------ RECORDS SUPPLIED ------

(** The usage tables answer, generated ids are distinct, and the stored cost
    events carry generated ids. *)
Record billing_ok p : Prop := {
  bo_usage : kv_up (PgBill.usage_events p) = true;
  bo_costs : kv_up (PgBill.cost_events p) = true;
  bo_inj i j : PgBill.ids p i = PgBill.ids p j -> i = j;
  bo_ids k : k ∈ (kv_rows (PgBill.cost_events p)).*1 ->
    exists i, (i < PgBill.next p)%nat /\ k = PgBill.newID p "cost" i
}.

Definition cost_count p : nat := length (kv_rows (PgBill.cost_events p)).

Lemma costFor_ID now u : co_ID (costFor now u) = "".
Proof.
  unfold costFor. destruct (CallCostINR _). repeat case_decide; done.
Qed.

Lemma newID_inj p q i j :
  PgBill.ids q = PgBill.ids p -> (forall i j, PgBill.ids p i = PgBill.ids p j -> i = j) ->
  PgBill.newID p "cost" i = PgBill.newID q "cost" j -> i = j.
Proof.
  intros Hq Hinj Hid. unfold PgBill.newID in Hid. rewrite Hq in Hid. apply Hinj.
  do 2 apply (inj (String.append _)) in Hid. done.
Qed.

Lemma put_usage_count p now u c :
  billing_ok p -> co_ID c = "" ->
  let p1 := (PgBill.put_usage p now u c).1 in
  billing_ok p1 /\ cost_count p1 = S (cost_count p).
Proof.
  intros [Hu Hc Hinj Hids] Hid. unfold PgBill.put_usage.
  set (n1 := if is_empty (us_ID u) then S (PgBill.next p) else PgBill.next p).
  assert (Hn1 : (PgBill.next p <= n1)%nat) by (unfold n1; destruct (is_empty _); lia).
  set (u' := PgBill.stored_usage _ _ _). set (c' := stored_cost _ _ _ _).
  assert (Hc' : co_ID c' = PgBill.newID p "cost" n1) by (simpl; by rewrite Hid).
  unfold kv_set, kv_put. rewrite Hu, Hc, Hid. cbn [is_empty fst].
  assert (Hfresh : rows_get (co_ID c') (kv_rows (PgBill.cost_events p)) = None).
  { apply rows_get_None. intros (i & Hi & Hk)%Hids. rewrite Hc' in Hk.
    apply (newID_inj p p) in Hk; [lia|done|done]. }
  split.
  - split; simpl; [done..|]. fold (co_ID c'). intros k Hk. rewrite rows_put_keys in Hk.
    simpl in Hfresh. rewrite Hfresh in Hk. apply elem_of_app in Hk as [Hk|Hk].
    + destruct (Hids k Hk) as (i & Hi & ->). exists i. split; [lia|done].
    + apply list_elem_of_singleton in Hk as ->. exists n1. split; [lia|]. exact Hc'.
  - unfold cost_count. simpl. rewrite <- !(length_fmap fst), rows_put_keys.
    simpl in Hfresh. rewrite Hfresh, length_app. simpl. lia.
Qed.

------
------ RECORDS SUPPLIED ------

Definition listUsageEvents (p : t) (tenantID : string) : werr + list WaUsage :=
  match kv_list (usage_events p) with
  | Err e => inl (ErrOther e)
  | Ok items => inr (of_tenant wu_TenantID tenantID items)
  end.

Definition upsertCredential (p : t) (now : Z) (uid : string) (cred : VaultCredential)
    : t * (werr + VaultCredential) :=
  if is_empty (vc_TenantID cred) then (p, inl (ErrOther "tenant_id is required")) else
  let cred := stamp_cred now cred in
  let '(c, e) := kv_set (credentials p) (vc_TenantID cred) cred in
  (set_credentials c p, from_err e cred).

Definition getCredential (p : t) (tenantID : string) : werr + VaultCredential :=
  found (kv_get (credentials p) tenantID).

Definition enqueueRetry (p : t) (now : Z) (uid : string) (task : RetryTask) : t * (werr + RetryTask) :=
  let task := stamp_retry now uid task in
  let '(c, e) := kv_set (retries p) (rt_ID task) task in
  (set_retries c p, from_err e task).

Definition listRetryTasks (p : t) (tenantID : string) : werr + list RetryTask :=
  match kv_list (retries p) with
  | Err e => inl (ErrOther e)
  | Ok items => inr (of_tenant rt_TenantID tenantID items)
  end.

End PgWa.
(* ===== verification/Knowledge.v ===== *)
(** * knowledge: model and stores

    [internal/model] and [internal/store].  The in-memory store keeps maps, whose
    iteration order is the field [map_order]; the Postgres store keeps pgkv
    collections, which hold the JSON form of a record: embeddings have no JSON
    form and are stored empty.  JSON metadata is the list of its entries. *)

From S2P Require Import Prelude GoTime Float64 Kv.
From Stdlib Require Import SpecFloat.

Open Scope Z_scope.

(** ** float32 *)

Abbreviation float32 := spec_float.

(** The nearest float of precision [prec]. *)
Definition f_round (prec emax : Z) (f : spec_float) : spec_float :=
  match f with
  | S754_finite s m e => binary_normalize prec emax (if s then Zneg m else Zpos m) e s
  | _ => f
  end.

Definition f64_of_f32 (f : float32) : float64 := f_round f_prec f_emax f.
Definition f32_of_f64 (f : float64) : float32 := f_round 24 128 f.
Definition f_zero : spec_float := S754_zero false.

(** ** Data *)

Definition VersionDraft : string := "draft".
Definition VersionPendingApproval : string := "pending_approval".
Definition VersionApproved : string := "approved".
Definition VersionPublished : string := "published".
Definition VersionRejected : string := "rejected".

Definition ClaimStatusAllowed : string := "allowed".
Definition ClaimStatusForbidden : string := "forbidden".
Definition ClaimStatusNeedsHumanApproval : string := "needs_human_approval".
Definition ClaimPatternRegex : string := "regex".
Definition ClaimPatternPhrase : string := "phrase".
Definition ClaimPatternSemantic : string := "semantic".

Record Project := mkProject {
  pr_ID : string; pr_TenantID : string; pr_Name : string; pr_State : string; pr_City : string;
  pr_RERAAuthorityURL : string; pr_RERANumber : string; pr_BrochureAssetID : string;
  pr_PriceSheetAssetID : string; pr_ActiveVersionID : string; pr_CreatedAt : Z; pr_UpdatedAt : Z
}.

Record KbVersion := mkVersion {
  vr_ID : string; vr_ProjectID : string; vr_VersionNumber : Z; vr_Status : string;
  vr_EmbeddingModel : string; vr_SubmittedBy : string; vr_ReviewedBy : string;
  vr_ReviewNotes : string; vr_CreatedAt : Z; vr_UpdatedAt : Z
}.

------

> _WORK TASK_
Go over the data above and copy every line that has the word "Hinj" in it.

> _EXERCISE OUTPUT_
  intros Hq Hinj Hid. unfold PgBill.newID in Hid. rewrite Hq in Hid. apply Hinj.
  intros [Hu Hc Hinj Hids] Hid. unfold PgBill.put_usage.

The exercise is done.